A stretch of the entries below is to be set down exactly, running from the line with "intros Ha Hc" through the line with "Definition assoc_remove (l", both included, and no other line.

Start of Block

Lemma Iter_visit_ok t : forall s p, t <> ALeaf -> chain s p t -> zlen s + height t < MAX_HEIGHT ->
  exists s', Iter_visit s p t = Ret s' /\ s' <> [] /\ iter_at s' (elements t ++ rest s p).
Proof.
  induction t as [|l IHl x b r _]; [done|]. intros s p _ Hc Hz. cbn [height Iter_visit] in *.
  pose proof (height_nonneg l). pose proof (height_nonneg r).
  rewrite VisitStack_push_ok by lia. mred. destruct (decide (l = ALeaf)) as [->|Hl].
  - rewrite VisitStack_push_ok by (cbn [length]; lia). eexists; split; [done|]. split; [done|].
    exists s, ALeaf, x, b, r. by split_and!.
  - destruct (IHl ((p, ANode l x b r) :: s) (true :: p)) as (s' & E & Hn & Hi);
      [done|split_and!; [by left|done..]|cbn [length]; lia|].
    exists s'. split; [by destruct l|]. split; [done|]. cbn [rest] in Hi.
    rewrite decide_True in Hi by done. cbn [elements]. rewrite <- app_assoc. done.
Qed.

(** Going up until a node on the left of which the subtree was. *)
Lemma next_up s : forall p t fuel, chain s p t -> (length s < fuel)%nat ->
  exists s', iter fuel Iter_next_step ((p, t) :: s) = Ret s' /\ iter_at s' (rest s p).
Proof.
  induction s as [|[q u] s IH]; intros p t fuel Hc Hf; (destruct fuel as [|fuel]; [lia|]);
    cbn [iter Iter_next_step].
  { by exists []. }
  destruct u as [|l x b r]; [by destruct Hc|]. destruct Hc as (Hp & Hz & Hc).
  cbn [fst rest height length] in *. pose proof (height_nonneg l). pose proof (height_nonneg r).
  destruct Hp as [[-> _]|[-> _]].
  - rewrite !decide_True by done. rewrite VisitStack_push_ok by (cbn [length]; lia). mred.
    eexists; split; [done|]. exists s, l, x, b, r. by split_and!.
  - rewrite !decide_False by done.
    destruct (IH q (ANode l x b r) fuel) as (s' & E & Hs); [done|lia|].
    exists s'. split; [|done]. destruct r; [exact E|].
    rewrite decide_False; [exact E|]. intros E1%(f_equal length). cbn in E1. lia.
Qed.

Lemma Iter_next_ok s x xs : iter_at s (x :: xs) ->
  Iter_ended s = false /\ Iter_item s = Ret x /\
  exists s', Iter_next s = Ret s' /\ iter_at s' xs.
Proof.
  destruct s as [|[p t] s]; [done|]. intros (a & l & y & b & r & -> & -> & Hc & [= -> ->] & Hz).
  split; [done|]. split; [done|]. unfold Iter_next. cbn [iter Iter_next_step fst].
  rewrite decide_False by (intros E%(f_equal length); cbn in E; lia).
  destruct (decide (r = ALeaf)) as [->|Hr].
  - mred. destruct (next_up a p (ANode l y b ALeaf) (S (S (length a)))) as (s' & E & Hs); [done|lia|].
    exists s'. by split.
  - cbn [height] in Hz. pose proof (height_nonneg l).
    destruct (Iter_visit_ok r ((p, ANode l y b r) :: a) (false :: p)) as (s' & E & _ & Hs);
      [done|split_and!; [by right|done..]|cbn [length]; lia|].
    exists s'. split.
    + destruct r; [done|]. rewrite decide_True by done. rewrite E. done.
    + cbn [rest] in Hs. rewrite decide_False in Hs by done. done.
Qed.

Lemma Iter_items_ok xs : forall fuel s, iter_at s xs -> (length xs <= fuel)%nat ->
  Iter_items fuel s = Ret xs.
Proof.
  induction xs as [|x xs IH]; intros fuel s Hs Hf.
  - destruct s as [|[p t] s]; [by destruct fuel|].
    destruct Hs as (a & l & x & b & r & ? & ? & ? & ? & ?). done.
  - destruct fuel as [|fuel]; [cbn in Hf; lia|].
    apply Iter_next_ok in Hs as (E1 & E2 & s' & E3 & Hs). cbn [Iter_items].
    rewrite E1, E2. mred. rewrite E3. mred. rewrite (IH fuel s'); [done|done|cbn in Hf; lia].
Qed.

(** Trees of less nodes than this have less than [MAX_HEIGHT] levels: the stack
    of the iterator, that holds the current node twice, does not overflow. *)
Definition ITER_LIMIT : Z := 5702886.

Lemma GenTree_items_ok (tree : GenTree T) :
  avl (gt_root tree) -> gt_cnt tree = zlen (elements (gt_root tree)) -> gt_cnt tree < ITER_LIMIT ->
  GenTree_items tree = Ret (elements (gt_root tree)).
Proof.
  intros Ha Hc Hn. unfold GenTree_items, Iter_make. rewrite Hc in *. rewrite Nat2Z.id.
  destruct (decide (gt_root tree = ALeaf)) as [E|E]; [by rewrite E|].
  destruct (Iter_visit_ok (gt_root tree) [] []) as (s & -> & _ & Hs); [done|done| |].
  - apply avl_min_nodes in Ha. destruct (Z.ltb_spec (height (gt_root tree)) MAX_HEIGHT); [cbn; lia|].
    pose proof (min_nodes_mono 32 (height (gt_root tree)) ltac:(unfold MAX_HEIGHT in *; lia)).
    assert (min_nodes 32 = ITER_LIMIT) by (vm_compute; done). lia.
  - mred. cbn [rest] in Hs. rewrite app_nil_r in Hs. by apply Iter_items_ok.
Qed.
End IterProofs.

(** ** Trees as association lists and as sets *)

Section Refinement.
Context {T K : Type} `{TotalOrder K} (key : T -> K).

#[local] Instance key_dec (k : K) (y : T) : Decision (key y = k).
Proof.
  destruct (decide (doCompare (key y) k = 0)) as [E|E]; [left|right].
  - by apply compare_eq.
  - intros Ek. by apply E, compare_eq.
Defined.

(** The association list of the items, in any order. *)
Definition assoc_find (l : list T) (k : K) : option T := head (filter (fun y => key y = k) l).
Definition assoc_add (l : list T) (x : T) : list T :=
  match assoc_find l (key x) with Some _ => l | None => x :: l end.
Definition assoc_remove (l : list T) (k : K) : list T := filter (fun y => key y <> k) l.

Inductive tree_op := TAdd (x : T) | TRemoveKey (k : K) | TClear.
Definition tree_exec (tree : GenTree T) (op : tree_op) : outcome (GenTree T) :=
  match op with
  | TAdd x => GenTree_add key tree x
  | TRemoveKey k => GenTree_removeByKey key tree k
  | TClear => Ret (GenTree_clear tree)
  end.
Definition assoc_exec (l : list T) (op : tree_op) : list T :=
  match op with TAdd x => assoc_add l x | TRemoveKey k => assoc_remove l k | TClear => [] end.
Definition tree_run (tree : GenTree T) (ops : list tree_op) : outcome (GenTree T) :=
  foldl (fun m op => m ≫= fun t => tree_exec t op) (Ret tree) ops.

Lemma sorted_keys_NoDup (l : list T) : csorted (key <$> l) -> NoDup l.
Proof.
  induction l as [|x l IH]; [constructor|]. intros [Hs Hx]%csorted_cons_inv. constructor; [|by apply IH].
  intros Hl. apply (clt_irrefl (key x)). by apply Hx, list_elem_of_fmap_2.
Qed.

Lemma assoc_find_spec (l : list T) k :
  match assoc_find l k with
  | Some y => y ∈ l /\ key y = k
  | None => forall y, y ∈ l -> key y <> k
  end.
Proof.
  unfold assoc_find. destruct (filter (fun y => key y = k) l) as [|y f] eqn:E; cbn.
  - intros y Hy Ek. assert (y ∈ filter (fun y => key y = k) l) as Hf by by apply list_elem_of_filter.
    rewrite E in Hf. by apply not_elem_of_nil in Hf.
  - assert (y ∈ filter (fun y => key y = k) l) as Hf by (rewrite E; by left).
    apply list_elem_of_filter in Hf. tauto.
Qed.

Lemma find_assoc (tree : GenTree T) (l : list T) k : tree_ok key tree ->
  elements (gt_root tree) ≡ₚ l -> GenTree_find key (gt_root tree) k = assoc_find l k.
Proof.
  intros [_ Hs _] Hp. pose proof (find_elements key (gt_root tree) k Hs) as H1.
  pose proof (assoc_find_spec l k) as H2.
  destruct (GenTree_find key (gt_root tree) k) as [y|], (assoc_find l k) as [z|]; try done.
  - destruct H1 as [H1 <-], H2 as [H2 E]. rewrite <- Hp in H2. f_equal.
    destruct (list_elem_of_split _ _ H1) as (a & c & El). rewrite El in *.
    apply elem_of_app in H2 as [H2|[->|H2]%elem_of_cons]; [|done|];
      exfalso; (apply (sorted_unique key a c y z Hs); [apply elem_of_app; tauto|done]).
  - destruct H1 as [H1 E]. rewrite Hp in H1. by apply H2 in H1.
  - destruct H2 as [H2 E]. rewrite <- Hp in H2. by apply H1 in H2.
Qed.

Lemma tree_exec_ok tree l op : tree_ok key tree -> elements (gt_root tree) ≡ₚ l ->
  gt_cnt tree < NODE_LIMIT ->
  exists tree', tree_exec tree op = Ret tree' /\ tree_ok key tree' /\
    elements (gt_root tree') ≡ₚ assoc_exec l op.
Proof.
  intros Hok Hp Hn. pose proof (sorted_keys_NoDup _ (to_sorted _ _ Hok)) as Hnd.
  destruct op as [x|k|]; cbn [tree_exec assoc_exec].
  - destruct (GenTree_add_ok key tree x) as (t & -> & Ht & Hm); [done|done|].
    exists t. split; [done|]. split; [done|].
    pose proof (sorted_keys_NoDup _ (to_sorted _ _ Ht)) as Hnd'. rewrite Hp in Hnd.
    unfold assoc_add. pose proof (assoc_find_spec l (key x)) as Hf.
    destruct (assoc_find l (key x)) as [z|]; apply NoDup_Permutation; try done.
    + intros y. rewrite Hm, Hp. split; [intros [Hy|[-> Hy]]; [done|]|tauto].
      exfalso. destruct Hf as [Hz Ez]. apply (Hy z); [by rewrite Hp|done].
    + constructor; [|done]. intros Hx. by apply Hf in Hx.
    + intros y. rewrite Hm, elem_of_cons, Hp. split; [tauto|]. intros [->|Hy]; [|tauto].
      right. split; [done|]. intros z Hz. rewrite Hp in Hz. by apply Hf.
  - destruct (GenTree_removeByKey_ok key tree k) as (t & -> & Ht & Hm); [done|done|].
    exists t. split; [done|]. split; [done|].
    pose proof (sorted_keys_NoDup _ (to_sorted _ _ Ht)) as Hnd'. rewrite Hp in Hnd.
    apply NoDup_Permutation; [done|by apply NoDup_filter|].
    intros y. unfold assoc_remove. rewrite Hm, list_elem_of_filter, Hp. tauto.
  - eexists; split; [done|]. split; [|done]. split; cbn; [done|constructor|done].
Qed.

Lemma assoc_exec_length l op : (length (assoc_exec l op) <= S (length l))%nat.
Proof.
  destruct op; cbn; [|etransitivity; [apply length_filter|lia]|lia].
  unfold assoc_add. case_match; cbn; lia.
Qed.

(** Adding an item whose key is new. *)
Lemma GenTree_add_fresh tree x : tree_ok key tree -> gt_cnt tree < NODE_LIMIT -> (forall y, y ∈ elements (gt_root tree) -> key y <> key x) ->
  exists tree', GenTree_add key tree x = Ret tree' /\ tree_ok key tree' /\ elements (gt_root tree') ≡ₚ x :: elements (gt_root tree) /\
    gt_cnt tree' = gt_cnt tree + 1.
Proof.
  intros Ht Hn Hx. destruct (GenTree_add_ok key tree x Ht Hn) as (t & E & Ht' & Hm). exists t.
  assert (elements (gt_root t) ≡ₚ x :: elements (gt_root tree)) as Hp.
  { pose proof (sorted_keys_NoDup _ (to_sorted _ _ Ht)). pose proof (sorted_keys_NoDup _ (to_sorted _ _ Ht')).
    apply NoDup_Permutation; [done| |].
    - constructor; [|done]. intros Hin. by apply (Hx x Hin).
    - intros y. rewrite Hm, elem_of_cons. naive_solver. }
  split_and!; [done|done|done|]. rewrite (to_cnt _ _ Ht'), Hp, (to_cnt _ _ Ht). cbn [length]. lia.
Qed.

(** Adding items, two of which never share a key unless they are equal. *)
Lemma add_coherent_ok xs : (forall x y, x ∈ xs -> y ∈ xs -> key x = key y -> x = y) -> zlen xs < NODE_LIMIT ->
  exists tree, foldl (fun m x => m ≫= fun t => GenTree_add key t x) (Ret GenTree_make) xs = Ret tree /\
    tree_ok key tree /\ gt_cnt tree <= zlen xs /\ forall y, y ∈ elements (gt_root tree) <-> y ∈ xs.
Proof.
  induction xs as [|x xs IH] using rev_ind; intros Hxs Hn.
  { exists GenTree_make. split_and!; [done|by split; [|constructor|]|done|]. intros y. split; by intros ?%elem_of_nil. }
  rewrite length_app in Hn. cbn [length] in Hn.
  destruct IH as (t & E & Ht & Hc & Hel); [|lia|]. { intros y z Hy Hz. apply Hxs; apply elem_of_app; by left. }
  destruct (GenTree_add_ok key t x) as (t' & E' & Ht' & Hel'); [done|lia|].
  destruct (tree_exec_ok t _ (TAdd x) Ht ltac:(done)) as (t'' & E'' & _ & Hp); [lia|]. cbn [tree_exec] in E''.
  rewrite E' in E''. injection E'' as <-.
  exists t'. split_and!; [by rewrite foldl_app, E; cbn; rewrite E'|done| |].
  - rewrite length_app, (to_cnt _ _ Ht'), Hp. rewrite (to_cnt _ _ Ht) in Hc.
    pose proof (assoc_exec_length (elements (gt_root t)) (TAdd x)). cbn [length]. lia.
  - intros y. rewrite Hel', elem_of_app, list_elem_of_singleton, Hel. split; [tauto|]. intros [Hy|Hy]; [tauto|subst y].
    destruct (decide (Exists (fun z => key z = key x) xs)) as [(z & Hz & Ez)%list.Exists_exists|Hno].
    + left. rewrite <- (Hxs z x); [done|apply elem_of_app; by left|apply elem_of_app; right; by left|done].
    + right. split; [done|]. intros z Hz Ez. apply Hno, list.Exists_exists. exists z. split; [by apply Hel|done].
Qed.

End of Block

SOLUTION:
  intros Ha Hc Hn. unfold GenTree_items, Iter_make. rewrite Hc in *. rewrite Nat2Z.id.
  destruct (decide (gt_root tree = ALeaf)) as [E|E]; [by rewrite E|].
  destruct (Iter_visit_ok (gt_root tree) [] []) as (s & -> & _ & Hs); [done|done| |].
  - apply avl_min_nodes in Ha. destruct (Z.ltb_spec (height (gt_root tree)) MAX_HEIGHT); [cbn; lia|].
    pose proof (min_nodes_mono 32 (height (gt_root tree)) ltac:(unfold MAX_HEIGHT in *; lia)).
    assert (min_nodes 32 = ITER_LIMIT) by (vm_compute; done). lia.
  - mred. cbn [rest] in Hs. rewrite app_nil_r in Hs. by apply Iter_items_ok.
Qed.
End IterProofs.

(** ** Trees as association lists and as sets *)

Section Refinement.
Context {T K : Type} `{TotalOrder K} (key : T -> K).

#[local] Instance key_dec (k : K) (y : T) : Decision (key y = k).
Proof.
  destruct (decide (doCompare (key y) k = 0)) as [E|E]; [left|right].
  - by apply compare_eq.
  - intros Ek. by apply E, compare_eq.
Defined.

(** The association list of the items, in any order. *)
Definition assoc_find (l : list T) (k : K) : option T := head (filter (fun y => key y = k) l).
Definition assoc_add (l : list T) (x : T) : list T :=
  match assoc_find l (key x) with Some _ => l | None => x :: l end.
Definition assoc_remove (l : list T) (k : K) : list T := filter (fun y => key y <> k) l.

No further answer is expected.